Your job is to set down the stretch of entries that opens with the line containing "match j with" and closes with the line containing "destruct i, j;". Keep both end lines, copy each exactly, and add nothing.

┄┄┄┄┄┄

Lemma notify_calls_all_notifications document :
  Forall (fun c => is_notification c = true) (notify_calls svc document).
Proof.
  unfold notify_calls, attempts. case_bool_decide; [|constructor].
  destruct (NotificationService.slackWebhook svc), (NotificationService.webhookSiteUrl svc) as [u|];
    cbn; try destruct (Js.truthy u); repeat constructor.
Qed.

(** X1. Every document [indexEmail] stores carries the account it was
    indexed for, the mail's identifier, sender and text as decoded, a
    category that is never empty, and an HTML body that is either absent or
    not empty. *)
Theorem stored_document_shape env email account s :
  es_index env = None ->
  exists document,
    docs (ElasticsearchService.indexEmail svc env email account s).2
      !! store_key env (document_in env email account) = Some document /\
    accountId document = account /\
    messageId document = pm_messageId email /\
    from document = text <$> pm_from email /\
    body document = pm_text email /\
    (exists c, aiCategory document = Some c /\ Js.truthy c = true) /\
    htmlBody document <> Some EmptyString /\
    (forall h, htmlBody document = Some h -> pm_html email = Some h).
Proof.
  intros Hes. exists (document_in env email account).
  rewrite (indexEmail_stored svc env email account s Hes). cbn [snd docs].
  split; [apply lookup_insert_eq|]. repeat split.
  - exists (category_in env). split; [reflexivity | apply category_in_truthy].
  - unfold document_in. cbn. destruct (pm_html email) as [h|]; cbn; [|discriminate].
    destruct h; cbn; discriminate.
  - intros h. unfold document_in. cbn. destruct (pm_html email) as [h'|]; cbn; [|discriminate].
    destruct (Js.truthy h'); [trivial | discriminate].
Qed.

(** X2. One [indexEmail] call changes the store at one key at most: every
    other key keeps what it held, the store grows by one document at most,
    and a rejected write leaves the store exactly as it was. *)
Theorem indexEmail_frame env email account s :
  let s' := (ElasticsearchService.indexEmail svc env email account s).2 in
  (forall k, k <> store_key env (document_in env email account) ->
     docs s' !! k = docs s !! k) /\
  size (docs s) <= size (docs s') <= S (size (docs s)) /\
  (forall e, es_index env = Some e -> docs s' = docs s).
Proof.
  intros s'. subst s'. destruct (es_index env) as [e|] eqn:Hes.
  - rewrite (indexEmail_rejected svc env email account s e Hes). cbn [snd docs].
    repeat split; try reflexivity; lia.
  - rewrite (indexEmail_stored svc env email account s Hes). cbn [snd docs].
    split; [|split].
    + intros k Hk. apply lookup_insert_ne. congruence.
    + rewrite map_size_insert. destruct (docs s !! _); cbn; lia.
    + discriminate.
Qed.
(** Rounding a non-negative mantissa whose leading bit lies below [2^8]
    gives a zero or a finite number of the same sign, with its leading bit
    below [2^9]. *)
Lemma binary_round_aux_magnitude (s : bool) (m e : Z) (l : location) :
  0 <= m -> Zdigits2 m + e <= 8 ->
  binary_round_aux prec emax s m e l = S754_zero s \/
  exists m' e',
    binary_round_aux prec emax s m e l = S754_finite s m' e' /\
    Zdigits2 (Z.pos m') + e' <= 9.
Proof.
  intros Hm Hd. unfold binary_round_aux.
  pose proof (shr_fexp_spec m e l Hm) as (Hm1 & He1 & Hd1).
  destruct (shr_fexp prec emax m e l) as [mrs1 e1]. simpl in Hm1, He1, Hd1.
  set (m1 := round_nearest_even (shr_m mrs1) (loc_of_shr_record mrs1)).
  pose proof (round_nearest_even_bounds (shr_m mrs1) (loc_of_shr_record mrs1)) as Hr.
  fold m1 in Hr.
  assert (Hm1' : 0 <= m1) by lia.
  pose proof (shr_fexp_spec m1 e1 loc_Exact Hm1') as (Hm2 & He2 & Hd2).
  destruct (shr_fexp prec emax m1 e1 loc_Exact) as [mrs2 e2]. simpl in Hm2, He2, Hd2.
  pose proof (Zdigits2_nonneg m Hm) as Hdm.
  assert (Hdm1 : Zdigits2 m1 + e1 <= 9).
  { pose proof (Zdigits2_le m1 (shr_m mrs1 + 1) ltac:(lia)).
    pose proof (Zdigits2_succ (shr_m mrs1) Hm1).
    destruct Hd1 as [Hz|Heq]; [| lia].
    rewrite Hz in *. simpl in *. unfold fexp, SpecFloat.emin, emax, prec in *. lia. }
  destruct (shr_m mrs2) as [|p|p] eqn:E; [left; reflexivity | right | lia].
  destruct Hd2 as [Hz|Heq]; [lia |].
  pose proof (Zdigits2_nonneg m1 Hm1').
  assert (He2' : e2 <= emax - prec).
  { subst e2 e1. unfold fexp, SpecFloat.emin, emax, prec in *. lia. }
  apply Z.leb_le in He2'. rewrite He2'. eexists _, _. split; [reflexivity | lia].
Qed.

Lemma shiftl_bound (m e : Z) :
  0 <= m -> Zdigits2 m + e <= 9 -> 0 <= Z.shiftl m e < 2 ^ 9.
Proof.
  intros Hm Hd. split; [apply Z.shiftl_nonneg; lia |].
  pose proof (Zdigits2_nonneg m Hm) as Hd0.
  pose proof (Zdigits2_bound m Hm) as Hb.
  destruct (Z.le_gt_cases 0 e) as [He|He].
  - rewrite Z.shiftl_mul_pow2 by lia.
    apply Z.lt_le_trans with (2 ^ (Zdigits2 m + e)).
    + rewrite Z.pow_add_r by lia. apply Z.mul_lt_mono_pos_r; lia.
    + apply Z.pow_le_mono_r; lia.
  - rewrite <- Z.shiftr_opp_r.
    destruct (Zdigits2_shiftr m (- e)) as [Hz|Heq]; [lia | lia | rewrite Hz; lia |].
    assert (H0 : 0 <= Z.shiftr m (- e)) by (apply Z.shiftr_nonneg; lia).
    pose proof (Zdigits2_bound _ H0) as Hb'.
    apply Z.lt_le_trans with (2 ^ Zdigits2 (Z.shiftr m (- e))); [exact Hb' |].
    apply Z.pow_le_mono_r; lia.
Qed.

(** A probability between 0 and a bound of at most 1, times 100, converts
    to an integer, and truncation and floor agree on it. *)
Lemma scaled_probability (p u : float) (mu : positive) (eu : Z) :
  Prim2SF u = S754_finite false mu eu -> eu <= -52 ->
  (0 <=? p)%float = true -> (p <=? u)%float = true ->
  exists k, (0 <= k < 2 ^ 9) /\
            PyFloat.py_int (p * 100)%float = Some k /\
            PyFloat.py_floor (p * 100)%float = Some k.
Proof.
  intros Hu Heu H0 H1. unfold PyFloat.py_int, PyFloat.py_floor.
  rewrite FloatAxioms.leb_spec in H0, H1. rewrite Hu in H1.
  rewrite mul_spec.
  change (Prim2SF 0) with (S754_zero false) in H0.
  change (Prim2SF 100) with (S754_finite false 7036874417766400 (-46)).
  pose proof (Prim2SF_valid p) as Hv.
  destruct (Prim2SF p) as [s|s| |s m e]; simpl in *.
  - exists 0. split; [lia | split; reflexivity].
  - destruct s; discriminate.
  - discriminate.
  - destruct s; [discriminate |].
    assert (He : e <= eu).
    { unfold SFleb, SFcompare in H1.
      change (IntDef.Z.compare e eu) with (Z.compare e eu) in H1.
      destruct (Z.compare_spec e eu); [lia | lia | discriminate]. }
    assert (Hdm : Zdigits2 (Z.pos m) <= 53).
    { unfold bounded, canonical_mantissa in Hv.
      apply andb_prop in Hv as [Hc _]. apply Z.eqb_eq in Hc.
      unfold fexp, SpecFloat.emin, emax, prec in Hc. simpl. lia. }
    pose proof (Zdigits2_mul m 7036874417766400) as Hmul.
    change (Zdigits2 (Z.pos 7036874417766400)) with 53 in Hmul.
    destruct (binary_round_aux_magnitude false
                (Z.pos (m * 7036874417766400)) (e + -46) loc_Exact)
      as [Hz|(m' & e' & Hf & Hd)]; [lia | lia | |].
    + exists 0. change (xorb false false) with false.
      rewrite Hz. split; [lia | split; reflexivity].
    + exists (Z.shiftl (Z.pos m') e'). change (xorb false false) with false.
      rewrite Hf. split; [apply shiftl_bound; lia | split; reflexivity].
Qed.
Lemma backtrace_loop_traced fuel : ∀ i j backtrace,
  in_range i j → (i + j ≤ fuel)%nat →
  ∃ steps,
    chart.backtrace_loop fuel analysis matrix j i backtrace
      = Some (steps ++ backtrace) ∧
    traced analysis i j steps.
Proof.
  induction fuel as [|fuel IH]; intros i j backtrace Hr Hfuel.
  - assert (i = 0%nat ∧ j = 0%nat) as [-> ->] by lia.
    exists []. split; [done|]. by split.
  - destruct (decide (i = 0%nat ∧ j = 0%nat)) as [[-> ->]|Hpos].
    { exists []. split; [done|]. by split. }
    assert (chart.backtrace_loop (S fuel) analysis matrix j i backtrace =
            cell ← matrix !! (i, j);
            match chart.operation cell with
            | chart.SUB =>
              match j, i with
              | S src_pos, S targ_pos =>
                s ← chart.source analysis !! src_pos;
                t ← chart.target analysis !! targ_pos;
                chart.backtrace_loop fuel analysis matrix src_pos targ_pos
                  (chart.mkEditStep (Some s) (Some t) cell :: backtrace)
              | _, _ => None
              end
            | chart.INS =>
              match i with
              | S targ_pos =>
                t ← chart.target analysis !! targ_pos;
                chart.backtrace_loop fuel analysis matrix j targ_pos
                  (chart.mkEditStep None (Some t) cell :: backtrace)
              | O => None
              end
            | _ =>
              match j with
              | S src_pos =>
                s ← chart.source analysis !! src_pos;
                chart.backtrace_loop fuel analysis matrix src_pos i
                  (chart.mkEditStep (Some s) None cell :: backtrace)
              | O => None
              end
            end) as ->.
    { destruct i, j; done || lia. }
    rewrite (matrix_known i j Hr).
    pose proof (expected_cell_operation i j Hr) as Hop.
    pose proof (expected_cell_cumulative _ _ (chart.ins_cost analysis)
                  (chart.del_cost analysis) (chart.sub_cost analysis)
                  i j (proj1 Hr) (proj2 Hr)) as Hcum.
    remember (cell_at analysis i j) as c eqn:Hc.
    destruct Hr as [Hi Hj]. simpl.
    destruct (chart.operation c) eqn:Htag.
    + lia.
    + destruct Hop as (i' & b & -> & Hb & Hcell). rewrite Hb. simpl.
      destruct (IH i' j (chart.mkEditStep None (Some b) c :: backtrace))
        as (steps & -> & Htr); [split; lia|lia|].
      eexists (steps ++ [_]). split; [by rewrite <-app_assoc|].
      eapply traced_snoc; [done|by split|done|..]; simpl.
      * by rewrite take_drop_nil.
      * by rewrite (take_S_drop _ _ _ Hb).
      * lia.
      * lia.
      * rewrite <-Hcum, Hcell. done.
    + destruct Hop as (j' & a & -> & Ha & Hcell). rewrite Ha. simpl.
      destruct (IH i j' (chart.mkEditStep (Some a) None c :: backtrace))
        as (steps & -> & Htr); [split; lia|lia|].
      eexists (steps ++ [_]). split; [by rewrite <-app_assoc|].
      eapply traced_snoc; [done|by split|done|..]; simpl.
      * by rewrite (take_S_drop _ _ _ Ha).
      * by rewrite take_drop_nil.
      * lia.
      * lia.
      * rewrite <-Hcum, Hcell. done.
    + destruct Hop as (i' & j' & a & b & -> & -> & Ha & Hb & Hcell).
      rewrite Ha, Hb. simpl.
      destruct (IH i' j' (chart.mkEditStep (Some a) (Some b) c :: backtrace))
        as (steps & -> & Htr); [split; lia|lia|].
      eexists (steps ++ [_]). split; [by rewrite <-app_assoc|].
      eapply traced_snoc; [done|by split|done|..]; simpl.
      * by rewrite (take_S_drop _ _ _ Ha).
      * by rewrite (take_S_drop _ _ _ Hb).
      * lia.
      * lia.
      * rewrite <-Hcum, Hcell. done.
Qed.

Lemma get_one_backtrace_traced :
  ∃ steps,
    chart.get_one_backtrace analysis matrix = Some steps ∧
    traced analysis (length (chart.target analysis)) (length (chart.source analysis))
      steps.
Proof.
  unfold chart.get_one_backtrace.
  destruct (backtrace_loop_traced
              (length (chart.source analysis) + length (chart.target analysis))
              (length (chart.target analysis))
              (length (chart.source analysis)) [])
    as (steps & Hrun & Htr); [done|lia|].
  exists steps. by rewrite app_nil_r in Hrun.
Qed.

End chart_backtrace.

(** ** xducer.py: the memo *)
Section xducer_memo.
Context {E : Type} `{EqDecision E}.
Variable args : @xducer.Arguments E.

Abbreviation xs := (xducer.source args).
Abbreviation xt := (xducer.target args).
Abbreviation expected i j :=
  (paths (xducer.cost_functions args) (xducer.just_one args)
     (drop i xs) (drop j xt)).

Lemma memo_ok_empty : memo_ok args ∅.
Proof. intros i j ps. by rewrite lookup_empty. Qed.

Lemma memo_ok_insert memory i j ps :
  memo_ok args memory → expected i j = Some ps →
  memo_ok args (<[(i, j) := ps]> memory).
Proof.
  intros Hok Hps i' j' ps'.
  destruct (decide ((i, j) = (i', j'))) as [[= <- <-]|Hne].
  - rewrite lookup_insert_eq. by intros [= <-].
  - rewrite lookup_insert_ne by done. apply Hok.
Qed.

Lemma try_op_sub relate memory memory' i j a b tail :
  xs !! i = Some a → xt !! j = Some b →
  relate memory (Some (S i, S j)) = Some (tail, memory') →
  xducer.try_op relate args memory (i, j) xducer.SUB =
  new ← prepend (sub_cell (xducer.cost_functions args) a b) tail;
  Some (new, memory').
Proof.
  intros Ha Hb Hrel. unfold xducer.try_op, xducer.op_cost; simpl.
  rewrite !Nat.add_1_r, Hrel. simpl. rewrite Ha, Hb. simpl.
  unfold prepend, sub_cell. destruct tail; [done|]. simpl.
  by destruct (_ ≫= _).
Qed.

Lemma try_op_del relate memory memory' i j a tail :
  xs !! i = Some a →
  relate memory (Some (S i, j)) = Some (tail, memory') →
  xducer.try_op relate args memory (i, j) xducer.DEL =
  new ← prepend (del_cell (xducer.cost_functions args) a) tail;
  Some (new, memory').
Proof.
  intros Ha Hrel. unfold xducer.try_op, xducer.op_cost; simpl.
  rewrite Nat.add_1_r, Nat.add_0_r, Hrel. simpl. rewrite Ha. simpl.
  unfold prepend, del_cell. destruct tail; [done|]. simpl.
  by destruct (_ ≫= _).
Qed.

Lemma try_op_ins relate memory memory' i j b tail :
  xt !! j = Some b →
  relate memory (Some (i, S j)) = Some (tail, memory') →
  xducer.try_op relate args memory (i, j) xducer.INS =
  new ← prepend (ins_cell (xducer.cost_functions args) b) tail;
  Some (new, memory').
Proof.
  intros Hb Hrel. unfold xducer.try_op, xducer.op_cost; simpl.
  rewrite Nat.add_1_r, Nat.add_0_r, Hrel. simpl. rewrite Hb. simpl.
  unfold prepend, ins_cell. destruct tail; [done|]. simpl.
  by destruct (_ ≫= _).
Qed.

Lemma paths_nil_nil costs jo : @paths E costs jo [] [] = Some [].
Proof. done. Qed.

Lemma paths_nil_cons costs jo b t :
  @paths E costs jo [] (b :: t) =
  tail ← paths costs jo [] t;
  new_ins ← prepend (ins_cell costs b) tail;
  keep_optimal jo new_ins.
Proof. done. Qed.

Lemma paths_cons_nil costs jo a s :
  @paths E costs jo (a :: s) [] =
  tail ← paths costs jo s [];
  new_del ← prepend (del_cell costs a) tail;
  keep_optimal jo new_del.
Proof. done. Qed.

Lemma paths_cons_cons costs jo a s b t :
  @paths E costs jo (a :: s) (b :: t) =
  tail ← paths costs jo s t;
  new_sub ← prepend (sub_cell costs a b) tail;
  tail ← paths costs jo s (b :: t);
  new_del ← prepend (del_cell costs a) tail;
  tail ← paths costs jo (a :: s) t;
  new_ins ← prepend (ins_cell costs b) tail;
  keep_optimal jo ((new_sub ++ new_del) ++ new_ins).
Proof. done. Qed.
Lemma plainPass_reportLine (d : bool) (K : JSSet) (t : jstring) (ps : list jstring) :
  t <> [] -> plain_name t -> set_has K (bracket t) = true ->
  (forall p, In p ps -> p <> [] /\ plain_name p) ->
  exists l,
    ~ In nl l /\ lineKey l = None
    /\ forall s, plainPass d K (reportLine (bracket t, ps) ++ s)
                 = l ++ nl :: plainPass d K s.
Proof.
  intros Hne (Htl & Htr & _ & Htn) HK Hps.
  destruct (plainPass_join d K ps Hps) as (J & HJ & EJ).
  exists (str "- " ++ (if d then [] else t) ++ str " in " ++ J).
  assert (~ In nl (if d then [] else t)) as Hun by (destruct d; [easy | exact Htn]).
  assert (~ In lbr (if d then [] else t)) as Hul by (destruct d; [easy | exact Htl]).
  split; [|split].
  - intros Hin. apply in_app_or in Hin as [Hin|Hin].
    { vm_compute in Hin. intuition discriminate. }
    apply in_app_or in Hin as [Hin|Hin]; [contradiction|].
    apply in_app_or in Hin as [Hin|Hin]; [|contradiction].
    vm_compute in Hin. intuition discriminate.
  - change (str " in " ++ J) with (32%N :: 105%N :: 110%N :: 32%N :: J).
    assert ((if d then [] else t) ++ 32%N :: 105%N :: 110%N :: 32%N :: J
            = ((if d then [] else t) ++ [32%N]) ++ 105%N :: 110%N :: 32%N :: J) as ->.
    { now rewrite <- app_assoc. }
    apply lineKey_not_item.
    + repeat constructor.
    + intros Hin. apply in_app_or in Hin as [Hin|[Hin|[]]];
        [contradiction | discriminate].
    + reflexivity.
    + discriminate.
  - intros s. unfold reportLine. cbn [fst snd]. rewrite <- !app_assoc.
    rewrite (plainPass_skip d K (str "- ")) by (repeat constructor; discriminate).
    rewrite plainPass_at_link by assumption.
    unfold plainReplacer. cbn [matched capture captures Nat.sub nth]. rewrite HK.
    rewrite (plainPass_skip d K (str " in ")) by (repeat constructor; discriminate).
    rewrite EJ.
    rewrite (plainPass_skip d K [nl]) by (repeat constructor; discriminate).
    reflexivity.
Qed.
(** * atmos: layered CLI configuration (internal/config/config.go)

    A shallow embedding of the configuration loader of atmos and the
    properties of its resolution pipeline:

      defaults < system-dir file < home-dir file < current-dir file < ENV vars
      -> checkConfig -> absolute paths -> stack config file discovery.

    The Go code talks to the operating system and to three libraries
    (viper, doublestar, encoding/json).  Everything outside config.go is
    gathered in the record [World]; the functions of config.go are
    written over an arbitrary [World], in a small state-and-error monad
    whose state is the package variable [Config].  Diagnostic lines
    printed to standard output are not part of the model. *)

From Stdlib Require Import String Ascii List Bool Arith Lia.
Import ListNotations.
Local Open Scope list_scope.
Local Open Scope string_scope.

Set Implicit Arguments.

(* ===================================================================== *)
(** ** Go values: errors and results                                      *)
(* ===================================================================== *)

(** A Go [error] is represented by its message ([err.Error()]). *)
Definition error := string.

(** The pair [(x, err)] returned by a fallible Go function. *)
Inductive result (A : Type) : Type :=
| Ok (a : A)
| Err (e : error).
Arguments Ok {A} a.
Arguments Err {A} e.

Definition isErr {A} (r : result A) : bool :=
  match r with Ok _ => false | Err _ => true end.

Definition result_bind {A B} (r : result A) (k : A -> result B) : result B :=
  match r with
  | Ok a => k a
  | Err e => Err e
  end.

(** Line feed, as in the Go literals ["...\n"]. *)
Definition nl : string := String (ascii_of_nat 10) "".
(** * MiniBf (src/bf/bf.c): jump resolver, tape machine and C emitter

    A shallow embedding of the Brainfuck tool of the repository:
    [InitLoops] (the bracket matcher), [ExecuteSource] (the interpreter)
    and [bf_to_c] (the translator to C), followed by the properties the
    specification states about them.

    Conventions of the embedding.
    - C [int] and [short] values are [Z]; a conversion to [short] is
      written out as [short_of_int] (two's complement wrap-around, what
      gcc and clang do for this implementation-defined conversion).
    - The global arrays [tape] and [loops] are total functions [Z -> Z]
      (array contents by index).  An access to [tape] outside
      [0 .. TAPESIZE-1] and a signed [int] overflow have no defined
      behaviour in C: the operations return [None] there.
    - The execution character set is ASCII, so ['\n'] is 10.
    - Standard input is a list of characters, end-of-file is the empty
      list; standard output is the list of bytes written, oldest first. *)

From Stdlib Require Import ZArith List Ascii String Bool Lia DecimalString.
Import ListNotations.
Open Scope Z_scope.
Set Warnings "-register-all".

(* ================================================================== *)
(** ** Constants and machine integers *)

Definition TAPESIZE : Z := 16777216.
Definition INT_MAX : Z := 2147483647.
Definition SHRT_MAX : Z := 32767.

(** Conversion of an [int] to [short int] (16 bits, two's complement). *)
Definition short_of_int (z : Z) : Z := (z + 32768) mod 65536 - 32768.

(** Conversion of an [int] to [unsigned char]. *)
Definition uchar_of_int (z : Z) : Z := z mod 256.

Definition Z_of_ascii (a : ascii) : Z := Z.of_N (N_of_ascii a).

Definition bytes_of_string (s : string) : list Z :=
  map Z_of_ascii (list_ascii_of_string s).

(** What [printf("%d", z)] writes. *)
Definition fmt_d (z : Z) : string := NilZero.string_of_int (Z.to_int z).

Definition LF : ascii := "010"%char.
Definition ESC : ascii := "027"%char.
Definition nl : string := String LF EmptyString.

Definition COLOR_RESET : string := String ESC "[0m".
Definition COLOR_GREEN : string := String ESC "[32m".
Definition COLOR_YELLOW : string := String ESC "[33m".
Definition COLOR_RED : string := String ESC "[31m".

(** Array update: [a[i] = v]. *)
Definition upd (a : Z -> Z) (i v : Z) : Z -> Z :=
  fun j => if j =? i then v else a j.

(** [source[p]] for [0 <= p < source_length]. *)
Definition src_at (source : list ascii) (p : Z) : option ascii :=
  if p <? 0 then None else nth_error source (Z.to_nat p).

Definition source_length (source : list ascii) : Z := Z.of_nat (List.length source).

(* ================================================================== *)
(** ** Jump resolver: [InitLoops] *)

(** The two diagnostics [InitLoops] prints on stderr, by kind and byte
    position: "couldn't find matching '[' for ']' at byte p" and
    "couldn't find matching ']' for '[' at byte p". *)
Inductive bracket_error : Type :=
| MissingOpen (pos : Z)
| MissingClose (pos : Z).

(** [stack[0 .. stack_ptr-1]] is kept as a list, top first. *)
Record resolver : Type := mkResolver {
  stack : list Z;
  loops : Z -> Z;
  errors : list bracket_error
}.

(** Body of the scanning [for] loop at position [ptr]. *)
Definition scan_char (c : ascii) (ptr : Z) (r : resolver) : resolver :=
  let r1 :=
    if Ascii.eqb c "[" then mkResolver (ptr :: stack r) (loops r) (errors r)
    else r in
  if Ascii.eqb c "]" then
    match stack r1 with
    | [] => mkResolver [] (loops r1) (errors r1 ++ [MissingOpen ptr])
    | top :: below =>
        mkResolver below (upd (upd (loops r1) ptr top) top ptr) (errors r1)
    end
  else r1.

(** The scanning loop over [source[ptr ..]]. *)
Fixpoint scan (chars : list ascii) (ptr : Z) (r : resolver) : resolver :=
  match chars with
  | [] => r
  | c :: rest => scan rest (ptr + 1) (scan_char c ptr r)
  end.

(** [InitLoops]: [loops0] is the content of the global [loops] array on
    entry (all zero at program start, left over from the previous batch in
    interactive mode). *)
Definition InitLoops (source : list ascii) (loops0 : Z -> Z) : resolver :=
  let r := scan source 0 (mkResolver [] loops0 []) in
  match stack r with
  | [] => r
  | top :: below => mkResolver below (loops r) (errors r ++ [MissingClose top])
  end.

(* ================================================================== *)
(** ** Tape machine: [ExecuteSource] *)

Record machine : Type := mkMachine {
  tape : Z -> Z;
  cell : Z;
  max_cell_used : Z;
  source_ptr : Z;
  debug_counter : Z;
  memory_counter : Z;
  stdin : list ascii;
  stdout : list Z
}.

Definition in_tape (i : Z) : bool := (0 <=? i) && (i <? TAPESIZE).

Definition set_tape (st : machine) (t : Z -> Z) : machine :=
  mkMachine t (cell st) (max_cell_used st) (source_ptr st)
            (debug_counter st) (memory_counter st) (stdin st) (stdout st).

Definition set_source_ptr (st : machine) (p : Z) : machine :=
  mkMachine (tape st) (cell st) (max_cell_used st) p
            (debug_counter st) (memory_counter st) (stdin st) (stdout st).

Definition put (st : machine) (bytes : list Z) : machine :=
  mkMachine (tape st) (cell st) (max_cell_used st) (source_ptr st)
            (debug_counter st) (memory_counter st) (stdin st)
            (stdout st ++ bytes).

┄┄┄┄┄┄

**Finished task:**
              match j with
              | S src_pos =>
                s ← chart.source analysis !! src_pos;
                chart.backtrace_loop fuel analysis matrix src_pos i
                  (chart.mkEditStep (Some s) None cell :: backtrace)
              | O => None
              end
            end) as ->.
    { destruct i, j; done || lia. }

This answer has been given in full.